»»

Lemma torch_save_then_torch_load_witness :
  torch_save Samples.save_tensor (DTensor 1) "/data/cache/t.pt"
    (Samples.backend_with (Some (Samples.tagged Byte.x78)) None ∅)
  = (Ok tt, snd (torch_save Samples.save_tensor (DTensor 1) "/data/cache/t.pt"
                   (Samples.backend_with (Some (Samples.tagged Byte.x78)) None ∅)))
  /\ torch_load Samples.load_tensor "cache/t.pt"
       (snd (torch_save Samples.save_tensor (DTensor 1) "/data/cache/t.pt"
               (Samples.backend_with (Some (Samples.tagged Byte.x78)) None ∅)))
     = (Ok (DTensor 1),
        snd (torch_save Samples.save_tensor (DTensor 1) "/data/cache/t.pt"
               (Samples.backend_with (Some (Samples.tagged Byte.x78)) None ∅))).
Proof.
  apply (torch_save_then_torch_load Samples.save_tensor Samples.load_tensor
           (Samples.backend_with (Some (Samples.tagged Byte.x78)) None ∅)
           (DTensor 1) [Byte.x01] "/data/cache/t.pt" "cache/t.pt").
  - intros raw. reflexivity.
  - reflexivity.
  - reflexivity.
  - vm_compute. reflexivity.
Defined.

Lemma write_batch_keeps_items_before_failure_witness :
  write_batch Samples.save_tensor
    ([("a.png", DBytes [Byte.x01])] ++ ("b.png", DOther "str") :: [("c.png", DBytes [])])
    (Samples.backend_with None None ∅)
  = (Err TypeError, Samples.backend_with None None {[ "a.png" := [Byte.x01] ]}).
Proof.
  apply (write_batch_keeps_items_before_failure Samples.save_tensor
           (Samples.backend_with None None ∅)
           (Samples.backend_with None None {[ "a.png" := [Byte.x01] ]})
           [("a.png", DBytes [Byte.x01])] [("c.png", DBytes [])] "b.png" (DOther "str")).
  - vm_compute. reflexivity.
  - reflexivity.
Defined.
(** * Monthly Bill Organizer backend: metrics and alert rules

    A shallow embedding of [src/main.py] and [src/schemas.py].

    - Amounts are Python [float]s in the source. Two embeddings are given.
      [Main] takes them as exact rationals ([Q]); it carries the results on
      dates, on the store, on the order and the shape of the output, and
      on the formulas and the signs of the metrics. [Binary64] takes them
      as binary64 numbers, added, subtracted, multiplied, divided and
      compared as the source does; it carries the results that depend on
      rounding: the alert thresholds, the totals by category and the
      effect of one more transaction.
    - [datetime.utcnow().date()] is an explicit argument of the handlers.
    - Handlers return [result]: a value, or the exception they raise. *)

From Stdlib Require Import ZArith QArith Qminmax Qabs List String Ascii Bool.
From Stdlib Require Import DecimalString Lia Lqa Sorted Permutation.
From Stdlib Require Import PrimFloat FloatOps FloatAxioms SpecFloat Uint63.
Import ListNotations.

Local Open Scope string_scope.
Local Open Scope Z_scope.

(** ** Python runtime pieces used by the handlers *)

Module Py.

(** Exceptions that the handlers raise or let through. [ValueError] stands
    for every [ValueError] of the runtime ([int], tuple unpacking, [date],
    [calendar.IllegalMonthError]). *)
Inductive exn : Type :=
| HTTPException (status_code : Z) (detail : string)
| ValueError.

Inductive result (A : Type) : Type :=
| Ok (a : A)
| Raise (e : exn).
Arguments Ok {A} a.
Arguments Raise {A} e.

Definition bind {A B : Type} (r : result A) (k : A -> result B) : result B :=
  match r with
  | Ok a => k a
  | Raise e => Raise e
  end.

(** [str.split(sep)] for a one-character separator. *)
Fixpoint split_from (sep : ascii) (s cur : string) : list string :=
  match s with
  | EmptyString => [cur]
  | String c s' =>
      if Ascii.eqb c sep then cur :: split_from sep s' EmptyString
      else split_from sep s' (cur ++ String c EmptyString)
  end.

Definition split (s : string) (sep : ascii) : list string :=
  split_from sep s EmptyString.

Definition is_digit (c : ascii) : bool :=
  (48 <=? Z.of_nat (nat_of_ascii c)) && (Z.of_nat (nat_of_ascii c) <=? 57).

Fixpoint int_digits (s : string) (acc : Z) : option Z :=
  match s with
  | EmptyString => Some acc
  | String c s' =>
      if is_digit c
      then int_digits s' (10 * acc + (Z.of_nat (nat_of_ascii c) - 48))
      else None
  end.

(** [int(s)] on a string of ASCII decimal digits, which is all the schema's
    pattern [^\d{4}-\d{2}$] lets through. Signs, blanks and underscores,
    which Python's [int] also reads, are taken as [ValueError] here. *)
Definition int (s : string) : result Z :=
  match s with
  | EmptyString => Raise ValueError
  | _ => match int_digits s 0 with
         | Some z => Ok z
         | None => Raise ValueError
         end
  end.

(** [builtins.max(a, b)]: the first argument is kept unless the second is
    strictly greater. *)
Definition max (a b : Q) : Q := if QMicromega.Qlt_bool a b then b else a.

(** [sum(xs)]: left-to-right accumulation from [0]. *)
Definition sum (xs : list Q) : Q := fold_left Qplus xs 0%Q.

(** [str(n)] for an [int]. *)
Definition str (n : Z) : string := NilZero.string_of_int (Z.to_int n).

(** Fixed-width decimal rendering, [%0wd] for [0 <= n < 10^w]. *)
Fixpoint zfill (w : nat) (n : Z) (acc : string) : string :=
  match w with
  | O => acc
  | S w' =>
      zfill w' (n / 10)
        (String (ascii_of_nat (Z.to_nat (48 + n mod 10))) acc)
  end.

(** Nearest integer of a non-negative rational, ties to even. *)
Definition round_half_even (x : Q) : Z :=
  let n := Qnum x in
  let d := Z.pos (Qden x) in
  let fl := n / d in
  match (2 * (n mod d)) ?= d with
  | Lt => fl
  | Gt => fl + 1
  | Eq => if Z.even fl then fl else fl + 1
  end.

(** [f"{x:.2f}"]. *)
Definition format_2f (x : Q) : string :=
  let c := round_half_even (Qabs x * 100) in
  (if QMicromega.Qlt_bool x 0 then "-" else "")
  ++ str (c / 100) ++ "." ++ zfill 2 (c mod 100) "".

End Py.

Notation "x <- c1 ;; c2" := (Py.bind c1 (fun x => c2))
  (at level 61, c1 at next level, right associativity).
Notation "' p <- c1 ;; c2" := (Py.bind c1 (fun p => c2))
  (at level 61, p pattern, c1 at next level, right associativity).

(** ** [datetime.date] and [calendar.monthrange] *)

Module Datetime.
Import Py.

Definition MINYEAR : Z := 1.
Definition MAXYEAR : Z := 9999.

Definition _is_leap (year : Z) : bool :=
  (year mod 4 =? 0) && (negb (year mod 100 =? 0) || (year mod 400 =? 0)).

Definition _days_before_year (year : Z) : Z :=
  let y := year - 1 in
  y * 365 + y / 4 - y / 100 + y / 400.

Definition _DAYS_IN_MONTH : list Z :=
  [-1; 31; 28; 31; 30; 31; 30; 31; 31; 30; 31; 30; 31].

Definition _DAYS_BEFORE_MONTH : list Z :=
  [-1; 0; 31; 59; 90; 120; 151; 181; 212; 243; 273; 304; 334].

Definition _days_in_month (year month : Z) : Z :=
  if (month =? 2) && _is_leap year then 29
  else nth (Z.to_nat month) _DAYS_IN_MONTH 0.

Definition _days_before_month (year month : Z) : Z :=
  nth (Z.to_nat month) _DAYS_BEFORE_MONTH 0
  + (if (2 <? month) && _is_leap year then 1 else 0).

Definition _ymd2ord (year month day : Z) : Z :=
  _days_before_year year + _days_before_month year month + day.

Record date : Type := mkdate { year : Z; month : Z; day : Z }.

(** [date(year, month, day)], with the range checks of the constructor. *)
Definition new_date (y m d : Z) : result date :=
  if (MINYEAR <=? y) && (y <=? MAXYEAR)
     && (1 <=? m) && (m <=? 12)
     && (1 <=? d) && (d <=? _days_in_month y m)
  then Ok (mkdate y m d)
  else Raise ValueError.

Definition toordinal (d : date) : Z := _ymd2ord (year d) (month d) (day d).

(** [a < b] on dates compares the triples (year, month, day). *)
Definition date_ltb (a b : date) : bool :=
  (year a <? year b)
  || ((year a =? year b)
      && ((month a <? month b)
          || ((month a =? month b) && (day a <? day b)))).

(** [(a - b).days]. *)
Definition sub_days (a b : date) : Z := toordinal a - toordinal b.

(** [d.isoformat()], [YYYY-MM-DD]. *)
Definition isoformat (d : date) : string :=
  Py.zfill 4 (year d)
    ("-" ++ Py.zfill 2 (month d) ("-" ++ Py.zfill 2 (day d) "")).

(** A [datetime]; only its [.date()] is read by the handlers. *)
Record datetime : Type := mkdatetime {
  dt_date : date; hour : Z; minute : Z; second : Z; microsecond : Z }.

Definition new_datetime (y m d hh mm ss us : Z) : result datetime :=
  dd <- new_date y m d ;; Ok (mkdatetime dd hh mm ss us).

End Datetime.

Module Calendar.
Import Py.

Definition isleap (year : Z) : bool :=
  (year mod 4 =? 0) && (negb (year mod 100 =? 0) || (year mod 400 =? 0)).

Definition mdays : list Z := [0; 31; 28; 31; 30; 31; 30; 31; 31; 30; 31; 30; 31].

Definition weekday (year month day : Z) : Z :=
  let year :=
    if (Datetime.MINYEAR <=? year) && (year <=? Datetime.MAXYEAR) then year
    else 2000 + year mod 400 in
  (Datetime._ymd2ord year month day + 6) mod 7.

(** [monthrange(year, month)]: weekday of the first day and number of days. *)
Definition monthrange (year month : Z) : result (Z * Z) :=
  if (1 <=? month) && (month <=? 12) then
    let day1 := weekday year month 1 in
    let ndays :=
      nth (Z.to_nat month) mdays 0
      + (if (month =? 2) && isleap year then 1 else 0) in
    Ok (day1, ndays)
  else Raise ValueError.

End Calendar.

(** ** [dict] with string keys and amounts as values

    Python dictionaries keep insertion order; [d[k] = v] overwrites in place
    when [k] is present and appends otherwise. *)

Module Dict.

Definition t : Type := list (string * Q).

Fixpoint get (d : t) (k : string) (default : Q) : Q :=
  match d with
  | [] => default
  | (k', v) :: d' => if String.eqb k k' then v else get d' k default
  end.

Fixpoint set (d : t) (k : string) (v : Q) : t :=
  match d with
  | [] => [(k, v)]
  | (k', v') :: d' =>
      if String.eqb k k' then (k', v) :: d' else (k', v') :: set d' k v
  end.

Definition items (d : t) : list (string * Q) := d.
Definition keys (d : t) : list string := map fst d.
Definition values (d : t) : list Q := map snd d.


End Dict.

(** ** [src/schemas.py] *)

Module PlannedExpense.
Record t : Type := mk {
  name : string;
  category : string;
  amount : Q;
  due_day : option Z;
  recurring : bool }.

(** [amount >= 0], [1 <= due_day <= 31] when given. *)
Definition valid (p : t) : bool :=
  Qle_bool 0 (amount p)
  && match due_day p with
     | None => true
     | Some d => (1 <=? d) && (d <=? 31)
     end.
End PlannedExpense.

Module BudgetMonth.
Record t : Type := mk {
  month : string;
  income : Q;
  notes : option string;
  planned_expenses : list PlannedExpense.t }.

(** The field pattern [^\d{4}-\d{2}$]. *)
Definition month_pattern (v : string) : bool :=
  match v with
  | String a (String b (String c (String d (String dash
      (String e (String f EmptyString)))))) =>
      Py.is_digit a && Py.is_digit b && Py.is_digit c && Py.is_digit d
      && Ascii.eqb dash "-" && Py.is_digit e && Py.is_digit f
  | _ => false
  end.

(** The validator [valid_month]. *)
Definition valid_month (v : string) : Py.result string :=
  match Py.split v "-" with
  | [a; b] =>
      y <- Py.int a ;;
      m <- Py.int b ;;
      if (m <? 1) || (12 <? m) then Py.Raise Py.ValueError else Py.Ok v
  | _ => Py.Raise Py.ValueError
  end.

««

### TRY IT
Transcribe, word for word, the data above from its first line through the line with "on the formulas", and include nothing else.

### EXPECTED OUTPUT
Lemma torch_save_then_torch_load_witness :
  torch_save Samples.save_tensor (DTensor 1) "/data/cache/t.pt"
    (Samples.backend_with (Some (Samples.tagged Byte.x78)) None ∅)
  = (Ok tt, snd (torch_save Samples.save_tensor (DTensor 1) "/data/cache/t.pt"
                   (Samples.backend_with (Some (Samples.tagged Byte.x78)) None ∅)))
  /\ torch_load Samples.load_tensor "cache/t.pt"
       (snd (torch_save Samples.save_tensor (DTensor 1) "/data/cache/t.pt"
               (Samples.backend_with (Some (Samples.tagged Byte.x78)) None ∅)))
     = (Ok (DTensor 1),
        snd (torch_save Samples.save_tensor (DTensor 1) "/data/cache/t.pt"
               (Samples.backend_with (Some (Samples.tagged Byte.x78)) None ∅))).
Proof.
  apply (torch_save_then_torch_load Samples.save_tensor Samples.load_tensor
           (Samples.backend_with (Some (Samples.tagged Byte.x78)) None ∅)
           (DTensor 1) [Byte.x01] "/data/cache/t.pt" "cache/t.pt").
  - intros raw. reflexivity.
  - reflexivity.
  - reflexivity.
  - vm_compute. reflexivity.
Defined.

Lemma write_batch_keeps_items_before_failure_witness :
  write_batch Samples.save_tensor
    ([("a.png", DBytes [Byte.x01])] ++ ("b.png", DOther "str") :: [("c.png", DBytes [])])
    (Samples.backend_with None None ∅)
  = (Err TypeError, Samples.backend_with None None {[ "a.png" := [Byte.x01] ]}).
Proof.
  apply (write_batch_keeps_items_before_failure Samples.save_tensor
           (Samples.backend_with None None ∅)
           (Samples.backend_with None None {[ "a.png" := [Byte.x01] ]})
           [("a.png", DBytes [Byte.x01])] [("c.png", DBytes [])] "b.png" (DOther "str")).
  - vm_compute. reflexivity.
  - reflexivity.
Defined.
(** * Monthly Bill Organizer backend: metrics and alert rules

    A shallow embedding of [src/main.py] and [src/schemas.py].

    - Amounts are Python [float]s in the source. Two embeddings are given.
      [Main] takes them as exact rationals ([Q]); it carries the results on
      dates, on the store, on the order and the shape of the output, and
      on the formulas and the signs of the metrics. [Binary64] takes them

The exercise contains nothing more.